Nokia 9500 Communicator review

3.5 out of 5
price dependent on contract

For

Widescreen access for visiting web pages, qwerty keyboard, Wi-Fi

Against

Looks like a brick

The Nokia Communicator range as slowly evolved over the last five years, but has the phone become just another culprit of the yearly update or has the latest version actually got something worth shouting about?

At first glance, nothing has changed. The phone’s design is still the equivalent of a brick and those looking for rounded curves, sweeping lines and an air of design coolness need to look away now. This is a phone that harks back to the days of the original Golf GTi and the Psion range of PDA’s.

The phone, like past models, has a standard mobile phone keypad and colour screen on the outside. To access the full Qwerty keyboard inside you simply rotate the phone around 90 degrees and open it up like a briefcase. Once opened, the phone reveals a large colour screen and a decent-sized Qwerty keyboard and the unit is more akin to the Psion than mobile phone.

With design credentials this bad it’s a wonder that anyone will want to look further, but putting the design aside the Communicator 9500 actually offers plenty once you open it up.

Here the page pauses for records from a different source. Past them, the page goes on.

Record t : Type := mk {
  name : string;
  pose : Pose6;
  product_type : node_class
}.

(** [my_pose_in_world_tf] is computed and the inverse is then taken of
    [my_pose_tf]. *)
Definition _recover_rel_offset_from_abs_offset (self : t)
  (parent_pose : Pose6) (abs_offset : Pose6) : Pose6 :=
  let my_pose_tf := pose_to_tf_matrix self.(pose) in
  let parent_pose_tf := pose_to_tf_matrix parent_pose in
  let my_pose_in_world_tf := mm parent_pose_tf my_pose_tf in
  let rel_tf := mm (invert_tf my_pose_tf) (pose_to_tf_matrix abs_offset) in
  tf_matrix_to_pose rel_tf.

(** The unobserved branch of [sample_products]: the relative offset
    chained on top of the rule's pose in the world. *)
Definition forward_chain (self : t) (parent_pose : Pose6)
  (rel_offset : Pose6) : Pose6 :=
  let my_pose_tf := pose_to_tf_matrix self.(pose) in
  let parent_pose_tf := pose_to_tf_matrix parent_pose in
  let my_pose_in_world_tf := mm parent_pose_tf my_pose_tf in
  let offset_tf := pose_to_tf_matrix rel_offset in
  tf_matrix_to_pose (mm my_pose_in_world_tf offset_tf).

Definition sample_products (self : t) (parent_pose : Pose6)
  (obs_products : option (list (Node Pose6))) (draw : Pose6)
  : outcome (list (Node Pose6) * Site Pose6) :=
  let product_name := class_name self.(product_type) in
  let site_label :=
    (self.(name) ++ "_" ++ product_name ++ "_offset")%string in
  match obs_products with
  | Some obs =>
      Py.assert (single_instance_of PlaceSetting obs) ;;;
      match obs with
      | p :: _ =>
          let obs_rel_offset :=
            _recover_rel_offset_from_abs_offset self parent_pose
              p.(node_pose) in
          Ok (obs, pyro_site site_label draw (Some obs_rel_offset))
      | [] => Raise IndexError
      end
  | None =>
      let site := pyro_site site_label draw None in
      let abs_offset := forward_chain self parent_pose site.(site_value) in
      Ok ([mkNode self.(product_type) (self.(name) ++ "_" ++ product_name)
                  abs_offset],
          site)
  end.

End ObjectProductionRule.
End DishBin.

(** ** The feasibility-projection distribution *)

Module ProjectToFeasibilityDist.

(** A tensor: its shape and its entries in row-major order. *)
Record Tensor : Type := mkTensor {
  shape : list nat;
  data : list Q
}.
Lemma require_admin_world (request : request) (t : Z) (w : world) :
  (require_admin request t w).1 = w.
Proof.
  unfold require_admin. rewrite bind_eq.
  pose proof (require_auth_world request t w) as Hw.
  destruct (require_auth request t w) as [w1 [user|e]]; simpl in Hw; subst w1;
    [|reflexivity].
  destruct (py_eq _ _); reflexivity.
Qed.

(** A request whose token selects no stored session is not authenticated. *)
Lemma require_auth_no_session (request : request) (t : Z) (w : world) (tok : string) :
  request_session_token request w = (w, Return tok) →
  find_one {[ "session_token" := VStr tok ]} (user_sessions (db w)) = None →
  require_auth request t w = (w, Raise (HTTPException 401 (Detail "Not authenticated"))).
Proof.
  intros Htok Hnone. unfold require_auth, get_current_user.
  rewrite !bind_eq, Htok.
  destruct (String.eqb tok ""); [reflexivity|].
  rewrite bind_read, Hnone. reflexivity.
Qed.

(** C9. An admin who names their own [user_id] gets 400 and the whole
    state (users, ads, sessions and everything else) is left as it was. *)
Theorem admin_delete_user_self (w : world) (request : request) (user_id : string)
    (t_auth : Z) (admin : doc) :
  require_admin request t_auth w = (w, Return admin) →
  admin !! "user_id" = Some (VStr user_id) →
  admin_delete_user user_id request t_auth w =
    (w, Raise (HTTPException 400 (Detail "Cannot delete your own account"))).
Proof.
  intros Hadmin Hid. unfold admin_delete_user.
  rewrite bind_eq, Hadmin, (bind_getitem _ _ _ _ _ Hid), py_eq_str.
  rewrite bool_decide_eq_true_2 by reflexivity. reflexivity.
Qed.
(** * neuroHarmonize: the learning entry point [harmonizationLearn]

    A shallow embedding of [neuroHarmonize/harmonizationLearn.py]:
    [harmonizationLearn], [StandardizeAcrossFeatures] and
    [saveHarmonizationModel], together with the part of numpy, pandas and
    the operating system they call.

    Conventions.
    - Numbers are the elements of a field ([Scalar]); the theorems hold in
      exact arithmetic, rounding of binary64 is not part of the model.
    - A 2-D numpy array is an [ndarray]: its shape and its rows.
    - A raised exception is [Err e]; functions that print or touch the file
      system run in the state-and-error monad [M] over a [world]. *)

From Stdlib Require Import List String Ascii Arith Lia Bool ZArith.
From Stdlib Require Import QArith Qcanon Field Ring Permutation Sorted.
From Stdlib Require Import DecimalString DecimalNat.
From stdpp Require Import gmap strings.
Import ListNotations.

Local Open Scope nat_scope.
Local Open Scope list_scope.

(* ================================================================= *)
(** ** Numbers *)

(** The float type of the program, idealised as a field with a square root,
    an order test and a decidable equality. *)
Class Scalar : Type := {
  F : Type;
  zero : F;
  one : F;
  add : F -> F -> F;
  mul : F -> F -> F;
  sub : F -> F -> F;
  opp : F -> F;
  div : F -> F -> F;
  inv : F -> F;
  sqrt : F -> F;
  leb : F -> F -> bool;
  eqb : F -> F -> bool;
  scalar_field : field_theory zero one add mul sub opp div inv (@eq F);
  eqb_eq : forall x y, eqb x y = true <-> x = y
}.

(* ================================================================= *)
(** ** Exceptions *)

Inductive exn : Type :=
| KeyError (key : string)
| ValueError (msg : string)
| IndexError (msg : string)
| TypeError (msg : string)
| AttributeError (msg : string)
| LinAlgError (msg : string)
| FileExistsError (path : string)
| FileNotFoundError (path : string)
| IsADirectoryError (path : string)
| NotADirectoryError (path : string)
| LibraryError (msg : string).

Inductive result (A : Type) : Type :=
| Ok (a : A)
| Err (e : exn).
Arguments Ok {A} a.
Arguments Err {A} e.

Definition rbind {A B} (r : result A) (k : A -> result B) : result B :=
  match r with
  | Ok a => k a
  | Err e => Err e
  end.

Definition is_Ok {A} (r : result A) : bool :=
  match r with
  | Ok _ => true
  | Err _ => false
  end.

Declare Scope result_scope.
Declare Scope M_scope.
Delimit Scope M_scope with M.
Delimit Scope result_scope with result.
Notation "'let?' x ':=' e 'in' k" := (rbind e (fun x => k))
  (at level 10, x pattern, e at level 100, k at level 200) : result_scope.

Local Open Scope result_scope.
Local Open Scope M_scope.

(** [for x in l: acc = f acc x], stopping at the first exception. *)
Fixpoint rfold {A B} (f : A -> B -> result A) (acc : A) (l : list B) : result A :=
  match l with
  | [] => Ok acc
  | x :: l' => let? acc' := f acc x in rfold f acc' l'
  end.

(** A list comprehension whose body can raise. *)
Fixpoint rmap {A B} (f : A -> result B) (l : list A) : result (list B) :=
  match l with
  | [] => Ok []
  | x :: l' => let? y := f x in let? ys := rmap f l' in Ok (y :: ys)
  end.

(* ================================================================= *)
(** ** numpy arrays *)

(** A 2-D array: [shape0] rows of [shape1] entries each. The shape is kept
    beside the rows so that arrays with a dimension of 0 keep the other. *)
Record ndarray (A : Type) : Type := mk_ndarray {
  shape0 : nat;
  shape1 : nat;
  item : list (list A)
}.
Arguments mk_ndarray {A} _ _ _.
Arguments shape0 {A} _.
Arguments shape1 {A} _.
Arguments item {A} _.

Definition shape {A} (a : ndarray A) : nat * nat := (shape0 a, shape1 a).

(** The array of shape [(r, c)] whose entry [(i, j)] is [f i j]. *)
Definition tabulate {A} (r c : nat) (f : nat -> nat -> A) : ndarray A :=
  mk_ndarray r c (map (fun i => map (fun j => f i j) (seq 0 c)) (seq 0 r)).

(** [a[i, j]], with [d] outside the rows kept. *)
Definition get {A} (d : A) (a : ndarray A) (i j : nat) : A :=
  nth j (nth i (item a) []) d.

The main unique selling point is the build-in Wi-Fi b capabilities meaning you can connect it to any wireless network very easily. In tests, whether it was at our office network, home network or down at the local Starbucks, the ability to find the network and then connect to it was very good.

Furthermore the large 65k colour screen allows you to benefit from the wi-fi connection when using the internet browser as you actually get to see more of unoptimised websites that you would on a standard PocketPC PDA.

Great Wireless surfing aside, the 9500 isn’t just about surfing the web. The phone, which is based on the Symbian Series 80, allows you to run a host of applications. Included on the phone to start with is a Microsoft Office document, spreadsheet and presentation viewer (albeit only the most common features of Microsoft Word, PowerPoint and Excel (Microsoft Office 97 onwards). Still with the Qwerty keyboard, the phone’s keys and screen is big enough to make changes. We wouldn’t suggest filing a large-scale report on it, but as far as other smartphone keyboards go this is bigger and easier to use than most.

With 80Mb of internal memory available for saving data and applications on the 9500 is no slouch on the data side, and if you do find yourself running out of space the phone’s memory is expandable further by the MMC card slot also present.

For the multimedia fan the phone features a built-in digital camera - although only 640x 480, offers Bluetooth and tri-band connectivity for global travellers.

Verdict

An old lecturer of mine once said “You might have the best idea in the world but it's poorly presented you wont be able to sell it to anyone.”

Regrettably, this quote sums up the Nokia Communicator 9500. It ticks all the boxes. It offers Bluetooth, a digital camera, a decent sized Qwerty keyboard, Wi-fi and tri-band connectivity, but the package it comes in is so blocky, so brick-like, that you're unlikely to be want to be seen dead using it.

After five attempts you would have thought that the smooth curves would have won through but now, unfortunately for the public, Nokia still thinks it's hip to be square.